*** Opening of Material shown ***

(** X24.  In an object that registrations and removals have built, removing a
    listener that is not registered for the topic changes nothing, and
    removing a listener right after registering it, when it was not
    registered for the topic before, gives the object back: the key of
    a topic that has lost its last listener is deleted. *)
Theorem remove_unregistered_listener calls t listener :
  inherited t = false ->
  (forall items x, own (listeners_after calls) t = Some items ->
                   In x items -> lid x <> lid listener) ->
  let obj := listeners_after calls in
  removeMessageListener t (lid listener) obj = Normal obj /\
  exists obj',
    addMessageListener t listener obj = Normal obj' /\
    own obj' t <> None /\
    removeMessageListener t (lid listener) obj' = Normal obj.
Proof.
  intros Hi Hun obj. fold obj in Hun.
  destruct (listeners_after_wf calls) as [Hnd Hk]. fold obj in Hnd, Hk.
  assert (Hkeep : forall items, own obj t = Some items ->
            filter (fun l => negb (Nat.eqb (lid l) (lid listener))) items = items).
  { intros items Ho. apply filter_all. intros x Hx. apply negb_true_iff.
    apply Nat.eqb_neq. exact (Hun items x Ho Hx). }
  destruct (own obj t) as [items|] eqn:Eo.
  - assert (Hne : items <> []).
    { apply (own_in _ _ _ Hnd) in Eo. exact (proj2 (Hk _ _ Eo)). }
    split.
    + unfold removeMessageListener. rewrite (get_own _ _ _ Eo).
      rewrite (Hkeep items eq_refl), (set_same _ _ _ Eo), (get_own _ _ _ Eo).
      destruct items; [contradiction | reflexivity].
    + exists (set obj t (items ++ [listener])). split; [|split].
      * unfold addMessageListener. rewrite (get_own _ _ _ Eo).
        rewrite (get_own _ _ _ Eo). reflexivity.
      * rewrite own_set_same. discriminate.
      * unfold removeMessageListener.
        rewrite (get_own _ _ _ (own_set_same obj t _)).
        rewrite filter_app, (Hkeep items eq_refl). simpl.
        rewrite Nat.eqb_refl. simpl. rewrite app_nil_r, set_set.
        rewrite (set_same _ _ _ Eo), (get_own _ _ _ Eo).
        destruct items; [contradiction | reflexivity].
  - split.
    + unfold removeMessageListener. rewrite (get_absent _ _ Eo Hi). reflexivity.
    + exists (obj ++ [(t, [listener])]). split; [|split].
      * unfold addMessageListener. rewrite (get_absent _ _ Eo Hi).
        rewrite (get_own _ _ _ (own_set_same obj t _)), set_set.
        rewrite (set_fresh _ _ _ Eo). reflexivity.
      * rewrite <- (set_fresh _ _ _ Eo), own_set_same. discriminate.
      * unfold removeMessageListener.
        rewrite <- (set_fresh _ _ _ Eo) at 1.
        rewrite (get_own _ _ _ (own_set_same obj t _)). simpl.
        rewrite Nat.eqb_refl. simpl.
        rewrite <- (set_fresh _ _ _ Eo), set_set.
        rewrite (get_own _ _ _ (own_set_same obj t _)).
        rewrite (set_fresh _ _ _ Eo), (delete_fresh _ _ _ Eo). reflexivity.
Qed.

*** Close of Material shown ***

## Task description
Everything in the listing above should be printed again exactly.

## Exercise solution
(** X24.  In an object that registrations and removals have built, removing a
    listener that is not registered for the topic changes nothing, and
    removing a listener right after registering it, when it was not
    registered for the topic before, gives the object back: the key of
    a topic that has lost its last listener is deleted. *)
Theorem remove_unregistered_listener calls t listener :
  inherited t = false ->
  (forall items x, own (listeners_after calls) t = Some items ->
                   In x items -> lid x <> lid listener) ->
  let obj := listeners_after calls in
  removeMessageListener t (lid listener) obj = Normal obj /\
  exists obj',
    addMessageListener t listener obj = Normal obj' /\
    own obj' t <> None /\
    removeMessageListener t (lid listener) obj' = Normal obj.
Proof.
  intros Hi Hun obj. fold obj in Hun.
  destruct (listeners_after_wf calls) as [Hnd Hk]. fold obj in Hnd, Hk.
  assert (Hkeep : forall items, own obj t = Some items ->
            filter (fun l => negb (Nat.eqb (lid l) (lid listener))) items = items).
  { intros items Ho. apply filter_all. intros x Hx. apply negb_true_iff.
    apply Nat.eqb_neq. exact (Hun items x Ho Hx). }
  destruct (own obj t) as [items|] eqn:Eo.
  - assert (Hne : items <> []).
    { apply (own_in _ _ _ Hnd) in Eo. exact (proj2 (Hk _ _ Eo)). }
    split.
    + unfold removeMessageListener. rewrite (get_own _ _ _ Eo).
      rewrite (Hkeep items eq_refl), (set_same _ _ _ Eo), (get_own _ _ _ Eo).
      destruct items; [contradiction | reflexivity].
    + exists (set obj t (items ++ [listener])). split; [|split].
      * unfold addMessageListener. rewrite (get_own _ _ _ Eo).
        rewrite (get_own _ _ _ Eo). reflexivity.
      * rewrite own_set_same. discriminate.
      * unfold removeMessageListener.
        rewrite (get_own _ _ _ (own_set_same obj t _)).
        rewrite filter_app, (Hkeep items eq_refl). simpl.
        rewrite Nat.eqb_refl. simpl. rewrite app_nil_r, set_set.
        rewrite (set_same _ _ _ Eo), (get_own _ _ _ Eo).
        destruct items; [contradiction | reflexivity].
  - split.
    + unfold removeMessageListener. rewrite (get_absent _ _ Eo Hi). reflexivity.
    + exists (obj ++ [(t, [listener])]). split; [|split].
      * unfold addMessageListener. rewrite (get_absent _ _ Eo Hi).
        rewrite (get_own _ _ _ (own_set_same obj t _)), set_set.
        rewrite (set_fresh _ _ _ Eo). reflexivity.
      * rewrite <- (set_fresh _ _ _ Eo), own_set_same. discriminate.
      * unfold removeMessageListener.
        rewrite <- (set_fresh _ _ _ Eo) at 1.
        rewrite (get_own _ _ _ (own_set_same obj t _)). simpl.
        rewrite Nat.eqb_refl. simpl.
        rewrite <- (set_fresh _ _ _ Eo), set_set.
        rewrite (get_own _ _ _ (own_set_same obj t _)).
        rewrite (set_fresh _ _ _ Eo), (delete_fresh _ _ _ Eo). reflexivity.
Qed.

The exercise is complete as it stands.